Virgília?
Mas então era a mesma senhora que alguns anos depois...? A mesma;
era justamente a senhora, que em 1869 devia assistir aos meus últimos
dias, e que antes, muito antes, teve larga parte nas minhas mais
íntimas sensações. Naquele tempo contava apenas uns quinze ou
dezesseis anos; e era talvez a mais atrevida criatura da nossa raça,
e, com certeza, a mais voluntariosa. Não digo que já lhe coubesse a
primazia da beleza, entre as mocinhas do tempo, porque isto não é
romance, em que o autor sobredoura a realidade e fecha os olhos às
sardas e espinhas; mas também não digo que lhe maculasse o rosto
nenhuma sarda ou espinha, não.
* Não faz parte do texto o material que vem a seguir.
(** * wificond: interface lifecycle of [Server] and [ApInterfaceImpl]

    A shallow embedding of [server.cpp] and of the access-point controller
    ([ApInterfaceImpl], [ap_interface_impl.cpp]), followed by the theorems
    that settle the properties stated about them.

    The daemon talks to the kernel (netlink), to the interface tool, to the
    hostapd manager, to the vendor qsap library and to remote binder objects.
    None of these is part of the sources: every such call is recorded as an
    [Event] and its answer is taken from a [World], an arbitrary function of
    the history of events that happened before the call.

    The scanner's history of SSIDs written in GBK ([scanning/wifi_gbk2utf.cpp])
    is embedded after the daemon, with its three globals and the two ICU calls
    it makes. *)

From Stdlib Require Import ZArith NArith List String Ascii Strings.Byte Bool Lia.
From Stdlib Require Import DecimalString.
Import ListNotations.

Local Open Scope list_scope.

(** ** Plain data *)

(** Severities of [LOG(...)]. *)
Inductive Severity : Type := DEBUG | INFO | WARNING | ERROR.

(** [binder::Status]; only [Status::ok()] is ever built by the sources. *)
Inductive Status : Type :=
| Status_ok
| Status_exception (code : Z).

Definition isOk (st : Status) : bool :=
  match st with Status_ok => true | Status_exception _ => false end.
(** The parse the specification describes: the label is cut once, at its
    first run of non-digit characters; the piece before the cut is the year
    token and the piece after it the term token, and a token that does not
    start with a digit counts as 0. *)
Fixpoint afterDigits (s : string) : string :=
  match s with
  | String c rest => if isDigit c then afterDigits rest else s
  | EmptyString => EmptyString
  end.

Fixpoint afterSeparators (s : string) : string :=
  match s with
  | String c rest => if isDigit c then s else afterSeparators rest
  | EmptyString => EmptyString
  end.

Definition specYear (sem : string) : Z := parseDigits 0 sem.
Definition specTerm (sem : string) : Z :=
  parseDigits 0 (afterSeparators (afterDigits sem)).

(** What the comparator of [renderSection] returns: the difference computed
    by [compareSemesters], or the number returned by [localeCompare]. *)
Inductive CompareResult : Type :=
  | SemesterDifference (d : float)
  | NameOrder (z : Z).

(** How [Array.prototype.sort] reads a comparator result (ECMA-262,
    SortCompare): NaN is read as +0, and of a number only its sign matters. *)
Definition sortCompare (v : CompareResult) : Z :=
  match v with
  | SemesterDifference d =>
      if (d <? 0)%float then -1 else if (0 <? d)%float then 1 else 0
  | NameOrder z => z
  end.

Definition notANumber (v : CompareResult) : bool :=
  match v with
  | SemesterDifference d => PrimFloat.is_nan d
  | NameOrder _ => false
  end.

Section Ordering.

(** [String.prototype.localeCompare] is supplied by the host's collation:
    negative, zero or positive. *)
Variable localeCompare : string -> string -> Z.

(** The comparator of [renderSection]. *)
Definition compareForDisplay (a b : Course) : CompareResult :=
  let semDiff := compareSemesters (semester a) (semester b) in
  if negb (semDiff =? 0)%float then SemesterDifference semDiff
  else NameOrder (localeCompare (name a) (name b)).

(** [Array.prototype.sort] is stable (ECMAScript 2019): a later element
    overtakes an earlier one only when the comparator says the earlier one
    comes after it.  For a consistent comparator every stable sort returns
    the same list; insertion from the right is taken as its definition. *)
Fixpoint insert (x : Course) (sorted : list Course) : list Course :=
  match sorted with
  | [] => [x]
  | y :: rest =>
      if sortCompare (compareForDisplay x y) <=? 0 then x :: sorted
      else y :: insert x rest
  end.

Definition sort (courses : list Course) : list Course :=
  fold_right insert [] courses.

End Ordering.

(** A collation used to run examples: byte-wise lexicographic order. *)
Definition byteCompare (a b : string) : Z :=
  match String.compare a b with
  | Lt => -1
  | Eq => 0
  | Gt => 1
  end.

(** ** Editing ([App]) *)

(** [prev.map((c) => (c.id === updatedCourse.id ? updatedCourse : c))] *)
Definition handleUpdateCourse (updatedCourse : Course) (prev : list Course)
    : list Course :=
  map (fun c => if String.eqb (id c) (id updatedCourse) then updatedCourse else c)
      prev.
(** X2: on an array whose first element without a format is preceded only by
    elements with one, [packet_rtp_standard_codec] returns without reading
    past that element, whatever follows it: the result is [NULL] exactly when
    no element before the terminator carries the code. *)
Theorem X2_lookup_stops_at_terminator
    (st : state) (pre post : list PacketRtpEncoding) (term : PacketRtpEncoding)
    (code : Z) :
  registry st = pre ++ term :: post →
  Forall (λ e, is_Some (enc_format e)) pre →
  enc_format term = None →
  ∃ r, packet_rtp_standard_codec code st = Ok r st
       ∧ (r = NULL ↔ ∀ e, e ∈ pre → enc_id e ≠ code).
Proof.
  intros Hreg Hpre Hterm.
  destruct (standard_codec_from_terminated pre post term 0 code Hpre Hterm)
    as (r & Hr & Hnull).
  exists r. split; [|exact Hnull].
  unfold packet_rtp_standard_codec, mbind, M_bind, get_state.
  now rewrite Hreg, Hr.
Qed.

(** X3: the terminator is needed: on an array in which every element has a
    format and none carries the code, the loop of
    [packet_rtp_standard_codec] reads past the end of the array. *)
Theorem X3_lookup_needs_terminator (st : state) (code : Z) :
  Forall (λ e, is_Some (enc_format e) ∧ enc_id e ≠ code) (registry st) →
  packet_rtp_standard_codec code st = Stuck OutOfBounds.
Proof.
  intros Hes. unfold packet_rtp_standard_codec, mbind, M_bind, get_state.
  now rewrite (standard_codec_from_unterminated _ 0 code Hes).
Qed.

(** ** The table [encodings] *)

Lemma encodings_round_trip (i : nat) (e : PacketRtpEncoding) :
  encodings !! i = Some e →
  is_Some (enc_format e) →
  standard_codec_from encodings 0 (enc_id e) = Some (Global i).
Proof.
  intros Hi Hfmt.
  do 24 (destruct i as [|i]; [injection Hi as <-; reflexivity|]).
  destruct i as [|i]; [injection Hi as <-; destruct Hfmt as [? [=]]|].
  discriminate.
Qed.

Lemma encodings_own_code_found (i : nat) (e : PacketRtpEncoding) :
  encodings !! i = Some e →
  ∃ j, standard_codec_from encodings 0 (enc_id e) = Some (Global j).
Proof.
  intros Hi.
  do 25 (destruct i as [|i]; [injection Hi as <-; eexists; reflexivity|]).
  discriminate.
Qed.

(** X4: the lookup is a left inverse of the table: for every entry of
    [encodings] before the terminator, looking its code up returns the
    address of that very entry, so no entry is hidden behind an earlier one
    with the same code. *)
Theorem X4_lookup_of_entry_code (st : state) (i : nat) (e : PacketRtpEncoding) :
  registry st = encodings →
  encodings !! i = Some e →
  is_Some (enc_format e) →
  packet_rtp_standard_codec (enc_id e) st = Ok (Global i) st.
Proof.
  intros Hreg Hi Hfmt. apply packet_rtp_standard_codec_Ok.
  rewrite Hreg. now apply encodings_round_trip.
Qed.

(** ** What no run does *)

Lemma follows_refl (P : event → Prop) (s : state) : follows P s s.
Proof. split; [reflexivity|]. exists []. now rewrite app_nil_r. Qed.

Lemma follows_trans (P : event → Prop) (s1 s2 s3 : state) :
  follows P s1 s2 → follows P s2 s3 → follows P s1 s3.
Proof.
  intros (Hr1 & t1 & Ht1 & HP1) (Hr2 & t2 & Ht2 & HP2). split; [congruence|].
  exists (t1 ++ t2). split; [now rewrite Ht2, Ht1, app_assoc|].
  now apply Forall_app.
Qed.

Lemma follows_heap (P : event → Prop) (s : state) (h : gmap positive obj) :
  follows P s (mkState h (registry s) (trace s)).
Proof. split; [reflexivity|]. exists []. now rewrite app_nil_r. Qed.

Lemma follows_emit (P : event → Prop) (s : state) (h : gmap positive obj) (e : event) :
  P e → follows P s (mkState h (registry s) (trace s ++ [e])).
Proof. intros He. split; [reflexivity|]. exists [e]. split; [reflexivity|]. auto. Qed.

Lemma bind_inv {A B : Type} (m : M A) (f : A → M B) (s s'' : state) (b : B) :
  (m ≫= f) s = Ok b s'' → ∃ a s', m s = Ok a s' ∧ f a s' = Ok b s''.
Proof.
  unfold mbind, M_bind. destruct (m s) as [a s'|]; [eauto|discriminate].
Qed.

Lemma yields_bind {A B : Type} (P : event → Prop) (QA : A → Prop) (QB : B → Prop)
    (m : M A) (f : A → M B) :
  yields P QA m → (∀ a, QA a → yields P QB (f a)) → yields P QB (m ≫= f).
Proof.
  intros Hm Hf s b s'' H. apply bind_inv in H as (a & s' & Ha & Hb).
  destruct (Hm _ _ _ Ha) as [Hq Hs]. destruct (Hf a Hq _ _ _ Hb) as [Hq' Hs'].
  split; [exact Hq'|]. eapply follows_trans; eassumption.
Qed.

Lemma yields_weaken {A : Type} (P : event → Prop) (Q Q' : A → Prop) (m : M A) :
  yields P Q m → (∀ a, Q a → Q' a) → yields P Q' m.
Proof. intros Hm HQ s a s' H. destruct (Hm _ _ _ H). auto. Qed.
Era bonita, fresca, sala das mãos da
natureza, cheia daquele feitiço, precário e eterno, que o indivíduo
passa a outro indivíduo, para os fins secretos da criação. Era
isto Virgília, e era clara, muito clara, faceira, ignorante, pueril,
cheia de uns ímpetos misteriosos; muita preguiça e alguma devoção,
– devoção, ou talvez medo; creio que medo.
Aí
tem o leitor, em poucas linhas, o retrato físico e moral da pessoa
que devia influir mais tarde na minha vida; era aquilo com dezesseis
anos. Tu que me lês, se ainda fores viva, quando estas páginas
vierem à luz, – tu que me lês, Virgília amada, não reparas na
diferença entre a linguagem de hoje e a que primeiro empreguei
quando te vi? Crê que era tão sincero então como agora; a morte
não me tornou rabugento, nem injusto.
– Mas,
dirás tu, se você não guardou na retina da memória a imagem do
que fui, como é que podes assim discernir a verdade daquele tempo, e
exprimi-la depois de tantos anos?
Ah!
indiscreta! ah! ignorantona! Mas é isso mesmo que nos faz senhores
da terra, é esse poder de restaurar o passado, para tocar a
instabilidade das nossas impressões e a vaidade dos nossos afetos.
Deixa lá dizer o Pascal que o homem é um caniço pensante. Não; é
uma errata pensante, isso sim. Cada estação da vida é uma edição,
que corrige a anterior, e que será corrigida também, até a edição
definitiva, que o editor dá de graça aos vermes.